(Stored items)
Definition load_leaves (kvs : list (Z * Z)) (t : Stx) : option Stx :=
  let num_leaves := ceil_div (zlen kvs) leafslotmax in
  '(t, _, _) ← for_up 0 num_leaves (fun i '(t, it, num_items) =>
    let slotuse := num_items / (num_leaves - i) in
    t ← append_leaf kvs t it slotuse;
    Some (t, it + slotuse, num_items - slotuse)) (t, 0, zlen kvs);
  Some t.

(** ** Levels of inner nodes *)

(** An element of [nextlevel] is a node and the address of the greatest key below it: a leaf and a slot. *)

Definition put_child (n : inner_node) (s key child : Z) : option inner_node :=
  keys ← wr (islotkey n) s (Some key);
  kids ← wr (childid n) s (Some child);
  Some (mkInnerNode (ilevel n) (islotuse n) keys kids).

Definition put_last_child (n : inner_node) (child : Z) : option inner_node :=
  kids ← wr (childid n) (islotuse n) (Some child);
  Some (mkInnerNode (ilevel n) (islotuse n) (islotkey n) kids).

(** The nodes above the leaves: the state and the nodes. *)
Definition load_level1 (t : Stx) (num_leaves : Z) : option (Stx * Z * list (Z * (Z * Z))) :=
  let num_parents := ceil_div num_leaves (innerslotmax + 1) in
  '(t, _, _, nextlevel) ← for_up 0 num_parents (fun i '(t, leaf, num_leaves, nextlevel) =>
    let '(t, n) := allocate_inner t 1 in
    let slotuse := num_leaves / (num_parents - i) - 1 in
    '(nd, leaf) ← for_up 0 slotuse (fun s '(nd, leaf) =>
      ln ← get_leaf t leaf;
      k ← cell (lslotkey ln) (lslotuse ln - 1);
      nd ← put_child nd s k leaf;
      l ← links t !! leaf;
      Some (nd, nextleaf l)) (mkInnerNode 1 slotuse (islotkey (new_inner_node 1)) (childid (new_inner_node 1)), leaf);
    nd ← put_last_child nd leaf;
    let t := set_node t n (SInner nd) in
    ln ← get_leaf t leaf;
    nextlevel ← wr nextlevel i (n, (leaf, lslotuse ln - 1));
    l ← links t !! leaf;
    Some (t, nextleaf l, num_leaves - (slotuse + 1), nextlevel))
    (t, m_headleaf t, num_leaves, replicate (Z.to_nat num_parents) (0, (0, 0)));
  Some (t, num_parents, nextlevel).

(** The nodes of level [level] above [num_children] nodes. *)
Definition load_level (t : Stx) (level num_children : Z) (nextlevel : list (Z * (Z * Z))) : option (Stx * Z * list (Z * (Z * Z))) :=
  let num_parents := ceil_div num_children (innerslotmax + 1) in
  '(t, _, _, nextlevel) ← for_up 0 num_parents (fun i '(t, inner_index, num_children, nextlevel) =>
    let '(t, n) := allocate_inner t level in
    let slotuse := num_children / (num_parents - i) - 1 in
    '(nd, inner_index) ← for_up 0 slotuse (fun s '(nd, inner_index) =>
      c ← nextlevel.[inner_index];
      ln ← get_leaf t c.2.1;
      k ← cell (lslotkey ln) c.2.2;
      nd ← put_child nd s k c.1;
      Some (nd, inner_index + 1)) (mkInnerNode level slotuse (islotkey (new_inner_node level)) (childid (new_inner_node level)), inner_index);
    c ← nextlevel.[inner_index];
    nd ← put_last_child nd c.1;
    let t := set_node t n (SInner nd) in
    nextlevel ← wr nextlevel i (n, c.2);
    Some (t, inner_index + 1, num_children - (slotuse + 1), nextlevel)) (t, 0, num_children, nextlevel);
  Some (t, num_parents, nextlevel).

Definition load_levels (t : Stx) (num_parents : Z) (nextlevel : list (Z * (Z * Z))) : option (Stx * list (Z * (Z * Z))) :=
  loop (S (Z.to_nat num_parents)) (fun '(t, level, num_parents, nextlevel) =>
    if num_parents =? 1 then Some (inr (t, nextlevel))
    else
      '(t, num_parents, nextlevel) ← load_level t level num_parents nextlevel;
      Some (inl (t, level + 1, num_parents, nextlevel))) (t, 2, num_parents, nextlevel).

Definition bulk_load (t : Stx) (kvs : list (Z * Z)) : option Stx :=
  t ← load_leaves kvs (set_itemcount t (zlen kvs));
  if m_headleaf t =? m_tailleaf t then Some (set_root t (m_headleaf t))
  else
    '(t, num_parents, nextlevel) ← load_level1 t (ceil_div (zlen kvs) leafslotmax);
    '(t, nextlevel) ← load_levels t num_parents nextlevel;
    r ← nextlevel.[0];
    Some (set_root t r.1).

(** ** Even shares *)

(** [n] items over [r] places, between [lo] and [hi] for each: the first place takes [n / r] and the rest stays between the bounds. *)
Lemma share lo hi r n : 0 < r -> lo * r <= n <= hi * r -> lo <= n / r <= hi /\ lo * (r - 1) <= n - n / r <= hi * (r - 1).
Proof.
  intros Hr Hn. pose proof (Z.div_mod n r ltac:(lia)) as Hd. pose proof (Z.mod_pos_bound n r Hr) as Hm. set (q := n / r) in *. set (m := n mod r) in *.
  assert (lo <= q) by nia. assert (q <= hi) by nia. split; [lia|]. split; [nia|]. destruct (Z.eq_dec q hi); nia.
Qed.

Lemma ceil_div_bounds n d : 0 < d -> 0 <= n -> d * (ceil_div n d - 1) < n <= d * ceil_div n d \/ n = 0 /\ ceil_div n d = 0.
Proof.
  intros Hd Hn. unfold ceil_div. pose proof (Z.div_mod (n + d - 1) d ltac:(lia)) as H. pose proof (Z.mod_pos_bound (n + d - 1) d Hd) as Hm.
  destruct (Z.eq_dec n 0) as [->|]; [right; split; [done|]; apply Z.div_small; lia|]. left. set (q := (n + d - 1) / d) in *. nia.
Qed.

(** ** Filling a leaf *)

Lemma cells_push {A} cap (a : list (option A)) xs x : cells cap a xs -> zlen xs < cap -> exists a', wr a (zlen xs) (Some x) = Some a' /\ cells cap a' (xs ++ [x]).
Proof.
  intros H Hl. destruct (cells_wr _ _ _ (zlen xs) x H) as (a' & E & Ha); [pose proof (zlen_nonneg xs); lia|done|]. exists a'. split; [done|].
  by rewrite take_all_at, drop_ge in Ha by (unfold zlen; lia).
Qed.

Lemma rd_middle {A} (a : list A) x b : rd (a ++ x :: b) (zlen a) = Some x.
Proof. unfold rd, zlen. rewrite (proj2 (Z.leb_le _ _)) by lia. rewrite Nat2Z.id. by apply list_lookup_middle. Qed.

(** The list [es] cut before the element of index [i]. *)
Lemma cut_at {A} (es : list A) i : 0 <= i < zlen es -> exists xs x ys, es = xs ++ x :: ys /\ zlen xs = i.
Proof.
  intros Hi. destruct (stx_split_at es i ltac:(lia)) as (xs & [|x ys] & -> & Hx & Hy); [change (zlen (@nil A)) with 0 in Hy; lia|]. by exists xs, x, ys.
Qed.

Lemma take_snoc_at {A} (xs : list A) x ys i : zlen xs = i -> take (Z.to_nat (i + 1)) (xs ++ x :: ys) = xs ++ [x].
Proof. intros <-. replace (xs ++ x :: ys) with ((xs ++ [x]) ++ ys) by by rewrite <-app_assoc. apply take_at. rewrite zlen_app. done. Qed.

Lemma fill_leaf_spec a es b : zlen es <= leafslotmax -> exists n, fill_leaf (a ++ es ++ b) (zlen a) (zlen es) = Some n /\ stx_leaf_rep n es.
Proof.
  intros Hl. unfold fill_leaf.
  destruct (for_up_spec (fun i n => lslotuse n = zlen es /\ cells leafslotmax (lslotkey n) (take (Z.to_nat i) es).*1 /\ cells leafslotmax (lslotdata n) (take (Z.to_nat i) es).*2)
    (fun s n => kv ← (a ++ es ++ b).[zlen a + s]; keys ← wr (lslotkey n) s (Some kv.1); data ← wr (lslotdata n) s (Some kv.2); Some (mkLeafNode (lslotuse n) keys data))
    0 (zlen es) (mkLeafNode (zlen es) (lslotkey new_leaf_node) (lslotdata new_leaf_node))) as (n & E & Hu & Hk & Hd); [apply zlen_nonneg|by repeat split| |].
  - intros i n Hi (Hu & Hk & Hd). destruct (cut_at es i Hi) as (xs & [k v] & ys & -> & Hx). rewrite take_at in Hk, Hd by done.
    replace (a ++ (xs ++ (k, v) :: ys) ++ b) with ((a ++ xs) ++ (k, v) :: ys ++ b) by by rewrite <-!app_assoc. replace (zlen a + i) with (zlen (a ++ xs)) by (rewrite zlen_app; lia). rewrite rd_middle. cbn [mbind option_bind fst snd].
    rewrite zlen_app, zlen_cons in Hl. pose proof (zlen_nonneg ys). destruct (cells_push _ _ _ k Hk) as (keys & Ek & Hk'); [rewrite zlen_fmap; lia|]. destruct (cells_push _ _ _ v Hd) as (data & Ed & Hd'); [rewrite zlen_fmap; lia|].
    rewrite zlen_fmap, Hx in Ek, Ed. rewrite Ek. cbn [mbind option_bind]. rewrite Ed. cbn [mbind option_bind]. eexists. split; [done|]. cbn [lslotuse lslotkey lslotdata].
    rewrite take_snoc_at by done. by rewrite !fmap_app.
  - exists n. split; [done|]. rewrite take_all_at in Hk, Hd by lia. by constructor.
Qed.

Task objective => Your answer must hold the line containing "rewrite take_snoc_at by" and all lines after it in the entries above, exactly, and nothing else.

Answer to this exercise =>
    rewrite take_snoc_at by done. by rewrite !fmap_app.
  - exists n. split; [done|]. rewrite take_all_at in Hk, Hd by lia. by constructor.
Qed.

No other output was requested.